(* ===== verification/Prefix.v ===== *)
(** * Prefix: labels and keys of the prefix hash tree

    Models [struct Prefix] of src/opendht-2.1.4/include/opendht/indexation/pht.h and the
    part of class [Pht] that turns a key into a prefix: [validKey], [linearize] and
    [zcurve], with [findSplitLocation].  A prefix is a bit string kept in bytes
    ([content_]), its length in bits ([size_]), and the bits that are known ([flags_]).
    Reading or writing outside a vector is [Undef]. *)
From S2P Require Import Prelude StdMap InfoHash MsgPack.

(** ** Prefixes *)

Record Prefix := mkPrefix { size_ : Z; flags_ : bytes; content_ : bytes }.

#[export] Instance Prefix_eq_dec : EqDecision Prefix.
Proof. solve_decision. Defined.

(** The number of bits of [content_]. *)
Abbreviation bits b := (8 * len b).

Definition Prefix_default : Prefix := mkPrefix 0 [] [].
Definition Prefix_of_hash (h : Hash) : Prefix := mkPrefix (bits h) [] h.
Definition Prefix_of_blob (d f : bytes) : Prefix := mkPrefix (bits d) f d.

(** [v[i]] and [Blob(v.begin(), v.begin() + n)]. *)
Definition vec_at (v : bytes) (i : Z) : outcome Z :=
  match v !! Z.to_nat i with Some b => Ret b | None => Undef "read past the end of a vector" end.

Definition vec_first (v : bytes) (n : Z) : outcome bytes :=
  if n <=? len v then Ret (take (Z.to_nat n) v) else Undef "iterator past the end of a vector".

(** The bytes of the first [n] bits of [v], the last one masked. *)
Definition cut (v : bytes) (n : Z) : outcome bytes :=
  l ← vec_first v (n / 8);
  if n mod 8 =? 0 then Ret l
  else b ← vec_at v (n / 8); Ret (l ++ [u8 (Z.land b (Z.shiftl 255 (8 - n mod 8)))]).

(** [Prefix(const Prefix& p, size_t first)]. *)
Definition Prefix_first (p : Prefix) (first : Z) : outcome Prefix :=
  let n := Z.min first (bits (content_ p)) in
  f ← match flags_ p with [] => Ret [] | fl => cut fl n end;
  c ← cut (content_ p) n;
  Ret (mkPrefix n f c).

(** [getPrefix]: the argument is a [ssize_t], [len += size_] wraps. *)
Definition getPrefix (p : Prefix) (n : Z) : outcome Prefix :=
  if n =? - 2 ^ 63 then Undef "abs of the smallest ssize_t"
  else if bits (content_ p) <=? Z.abs n then Throw "len larger than prefix size."
  else Prefix_first p (u64 (if n <? 0 then n + size_ p else n)).

Definition getFullSize (p : Prefix) : outcome Prefix := Prefix_first p (bits (content_ p)).

(** [isActiveBit]: the bound is that of the content, whatever [b] is. *)
Definition isActiveBit (p : Prefix) (b : bytes) (pos : Z) : outcome bool :=
  if bits (content_ p) <=? pos
  then Throw "Can't detect active bit at pos, pos larger than prefix size or empty prefix"
  else x ← vec_at b (pos / 8); Ret (Z.land (Z.shiftr x (7 - pos mod 8)) 1 =? 1).

Definition isFlagActive (p : Prefix) (pos : Z) : outcome bool :=
  match flags_ p with [] => Ret true | f => isActiveBit p f pos end.

Definition isContentBitActive (p : Prefix) (pos : Z) : outcome bool := isActiveBit p (content_ p) pos.

(** [swapBit]: [(8 - bit) % 8] on [size_t]. *)
Definition swapBit (b : bytes) (bit : Z) : outcome bytes :=
  if bits b <=? bit then Throw "bit larger than prefix size."
  else let offset_bit := u64 (8 - bit) mod 8 in
       x ← vec_at b (bit / 8);
       Ret (<[Z.to_nat (bit / 8) := u8 (Z.lxor x (Z.shiftl 1 offset_bit))]> b).

Definition swapContentBit (p : Prefix) (bit : Z) : outcome Prefix :=
  c ← swapBit (content_ p) bit; Ret (mkPrefix (size_ p) (flags_ p) c).

Definition swapFlagBit (p : Prefix) (bit : Z) : outcome Prefix :=
  f ← swapBit (flags_ p) bit; Ret (mkPrefix (size_ p) f (content_ p)).

Definition getSibling (p : Prefix) : outcome Prefix :=
  if size_ p =? 0 then Ret p else swapContentBit p (u64 (size_ p - 1)).

(** What [hash] gives to [InfoHash::get]. *)
Definition label (p : Prefix) : bytes := content_ p ++ [u8 (size_ p)].

(** [commonBits]: the loop counts the bytes of the contents but runs to a number of
    bits; [n] is the number of rounds left. *)
Fixpoint commonBits_bytes (p1 p2 : Prefix) (n : nat) (i : Z) : outcome Z :=
  match n with
  | O => Ret i
  | S n' =>
      a ← vec_at (content_ p1) i;
      b ← vec_at (content_ p2) i;
      if negb (a =? b) then Ret i
      else f1 ← isFlagActive p1 i;
           if negb f1 then Ret i
           else f2 ← isFlagActive p2 i;
                if negb f2 then Ret i else commonBits_bytes p1 p2 n' (i + 1)
  end.

(** [Prefix::commonBits]; [None] when the loop that looks for the first bit of the
    difference does not end: eight shifts empty a byte. *)
Definition prefix_commonBits (p1 p2 : Prefix) : outcome (option Z) :=
  let longest := Z.min (size_ p1) (size_ p2) in
  i ← commonBits_bytes p1 p2 (Z.to_nat longest) 0;
  if i =? longest then Ret (Some (u32 (8 * longest)))
  else a ← vec_at (content_ p1) i;
       b ← vec_at (content_ p2) i;
       Ret (option_map (fun j => u32 (8 * i + j)) (lead_j 8 (Z.lxor a b) 0)).

(** [addPadding]: zeroes up to [size] bytes, then the bit after the prefix. *)
Definition addPadding (p : Prefix) (toP : bytes) (size : Z) : outcome bytes :=
  swapBit (toP ++ replicate (Z.to_nat (size - len toP)) 0) (u64 (size_ p + 1)).

Definition addPaddingContent (p : Prefix) (size : Z) : outcome Prefix :=
  c ← addPadding p (content_ p) size; Ret (mkPrefix (size_ p) (flags_ p) c).

Definition updateFlags (p : Prefix) : Prefix :=
  let csize := u64 (size_ p - bits (flags_ p)) in
  let f1 := flags_ p ++ replicate (Z.to_nat (csize / 8)) 255 in
  let f2 := if csize mod 8 =? 0 then f1 else f1 ++ [u8 (Z.shiftl 255 (8 - csize mod 8))] in
  mkPrefix (size_ p) (f2 ++ replicate (Z.to_nat (len (content_ p) - len f2)) 255) (content_ p).

(** [blobToString] and [Prefix::toString]. *)
Definition bit_char (b : bool) : Z := if b then 49 else 48.
Definition bitset8 (x : Z) : bytes := map (fun k => bit_char (Z.testbit x k)) [7; 6; 5; 4; 3; 2; 1; 0].

Definition blobToString (bl : bytes) : bytes :=
  let bn := len bl mod 8 in
  let n := len bl / 8 in
  concat (map (fun b => bitset8 b ++ str " ") bl) ++
  (if bn =? 0 then []
   else map (fun b => bit_char (negb (Z.land (nth (Z.to_nat n) bl 0) (Z.shiftl 1 (7 - b)) =? 0))) (seqZ 0 bn)).

Definition prefix_toString (p : Prefix) : bytes :=
  str "Prefix : " ++ [10; 9] ++ str "Content_ : " ++ [34] ++ blobToString (content_ p) ++ [34; 10; 9] ++
  str "Flags_   : " ++ [34] ++ blobToString (flags_ p) ++ [34; 10].

(** ** Keys *)

(** [Pht::Key] and [Pht::KeySpec]: maps from names, in order. *)
Abbreviation Key := (list (bytes * bytes)).
Abbreviation KeySpec := (list (bytes * Z)).

Fixpoint key_matches (k : Key) (spec : KeySpec) : bool :=
  match k, spec with
  | [], _ => true
  | (n, d) :: k', (n', s) :: spec' => bool_decide (n = n') && (len d <=? s) && key_matches k' spec'
  | _ :: _, [] => false
  end.

Definition validKey (spec : KeySpec) (k : Key) : bool :=
  (length k =? length spec)%nat && key_matches k spec.

(** [zcurve].  The position in the loops: the prefix whose turn it is, and the number
    of bits of the input byte that were taken ([mask] is [0x80 >> i]). *)
Definition shift_bit (diff c : Z) : Z :=
  if 0 <=? diff then Z.shiftr c diff else Z.shiftl c (Z.abs diff).

Fixpoint zc_byte (ps : list Prefix) (j : Z) (rounds : nat) (k : Z) (bit i mask flags content : Z) :
    outcome (Z * Z * Z * Z * Z) :=
  match rounds with
  | O => Ret (bit, i, mask, flags, content)
  | S rounds' =>
      p ← match ps !! Z.to_nat bit with Some p => Ret p | None => Undef "read past the end of a vector" end;
      cb ← vec_at (content_ p) j;
      fb ← vec_at (flags_ p) j;
      let diff := k - i in
      let c := Z.land cb mask in
      let f := Z.land fb mask in
      let content' := u8 (Z.lor content (shift_bit diff c)) in
      let flags' := u8 (Z.lor flags (shift_bit diff f)) in
      if bit + 1 =? Z.of_nat (length ps) then zc_byte ps j rounds' (k + 1) 0 (i + 1) (Z.shiftr mask 1) flags' content'
      else zc_byte ps j rounds' (k + 1) (bit + 1) i mask flags' content'
  end.

(** [for (int i = 0; i < 8; )]: one byte of the output per round; [None] when the
    rounds do not suffice. *)
Fixpoint zc_bits (ps : list Prefix) (j : Z) (rounds : nat) (bit i mask : Z) (out : Prefix) :
    outcome (option (Z * Prefix)) :=
  if negb (i <? 8) then Ret (Some (bit, out))
  else match rounds with
       | O => Ret None
       | S rounds' =>
           '(bit', i', mask', flags, content) ← zc_byte ps j 8 0 bit i mask 0 0;
           zc_bits ps j rounds' bit' i' mask'
             (mkPrefix (size_ out + 8) (flags_ out ++ [flags]) (content_ out ++ [content]))
       end.

Fixpoint zc_bytes (ps : list Prefix) (todo : nat) (j bit : Z) (out : Prefix) : outcome (option Prefix) :=
  match todo with
  | O => Ret (Some out)
  | S todo' =>
      r ← zc_bits ps j (length ps) bit 0 128 out;
      match r with
      | None => Ret None
      | Some (bit', out') => zc_bytes ps todo' (j + 1) bit' out'
      end
  end.

Definition zcurve (ps : list Prefix) : outcome (option Prefix) :=
  match ps with
  | [] => Undef "read past the end of a vector"
  | [p] => Ret (Some p)
  | p0 :: _ => zc_bytes ps (length (content_ p0)) 0 0 Prefix_default
  end.

(** [linearize]. *)
Fixpoint pad_all (max : Z) (k : Key) : outcome (list Prefix) :=
  match k with
  | [] => Ret []
  | (_, d) :: k' =>
      p ← addPaddingContent (Prefix_of_blob d []) max;
      ps ← pad_all max k';
      Ret (updateFlags p :: ps)
  end.

(** [std::max_element] on the sizes; its result is dereferenced. *)
Definition max_size (spec : KeySpec) : outcome Z :=
  match spec with
  | [] => Undef "dereference of the end of a map"
  | (_, s) :: spec' => Ret (fold_left (fun m e => if m <? e.2 then e.2 else m) spec' s)
  end.

Definition linearize (spec : KeySpec) (k : Key) : outcome (option Prefix) :=
  if negb (validKey spec k) then Throw "Key does not match the PHT key spec."
  else m ← max_size spec;
       ps ← pad_all (u64 (m + 1)) k;
       zcurve ps.

(** [findSplitLocation]: [vals] are the prefixes of the entries; [n] rounds from [i].
    With an empty content the bound of the loop wraps to [2 ^ 64 - 1]; only the first
    round can then end it. *)
Fixpoint diverges (compared : Prefix) (i : Z) (vals : list bytes) : outcome bool :=
  match vals with
  | [] => Ret false
  | v :: vals' =>
      a ← isContentBitActive (Prefix_of_blob v []) i;
      b ← isContentBitActive compared i;
      if negb (eqb a b) then Ret true else diverges compared i vals'
  end.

+++

● **WHAT YOU WILL DO**
Exactly the lines from the one containing "(** [linearize]. *)" through the end of the records above should be returned, with both ends kept.

● **RESPONSE BOX**
(** [linearize]. *)
Fixpoint pad_all (max : Z) (k : Key) : outcome (list Prefix) :=
  match k with
  | [] => Ret []
  | (_, d) :: k' =>
      p ← addPaddingContent (Prefix_of_blob d []) max;
      ps ← pad_all max k';
      Ret (updateFlags p :: ps)
  end.

(** [std::max_element] on the sizes; its result is dereferenced. *)
Definition max_size (spec : KeySpec) : outcome Z :=
  match spec with
  | [] => Undef "dereference of the end of a map"
  | (_, s) :: spec' => Ret (fold_left (fun m e => if m <? e.2 then e.2 else m) spec' s)
  end.

Definition linearize (spec : KeySpec) (k : Key) : outcome (option Prefix) :=
  if negb (validKey spec k) then Throw "Key does not match the PHT key spec."
  else m ← max_size spec;
       ps ← pad_all (u64 (m + 1)) k;
       zcurve ps.

(** [findSplitLocation]: [vals] are the prefixes of the entries; [n] rounds from [i].
    With an empty content the bound of the loop wraps to [2 ^ 64 - 1]; only the first
    round can then end it. *)
Fixpoint diverges (compared : Prefix) (i : Z) (vals : list bytes) : outcome bool :=
  match vals with
  | [] => Ret false
  | v :: vals' =>
      a ← isContentBitActive (Prefix_of_blob v []) i;
      b ← isContentBitActive compared i;
      if negb (eqb a b) then Ret true else diverges compared i vals'
  end.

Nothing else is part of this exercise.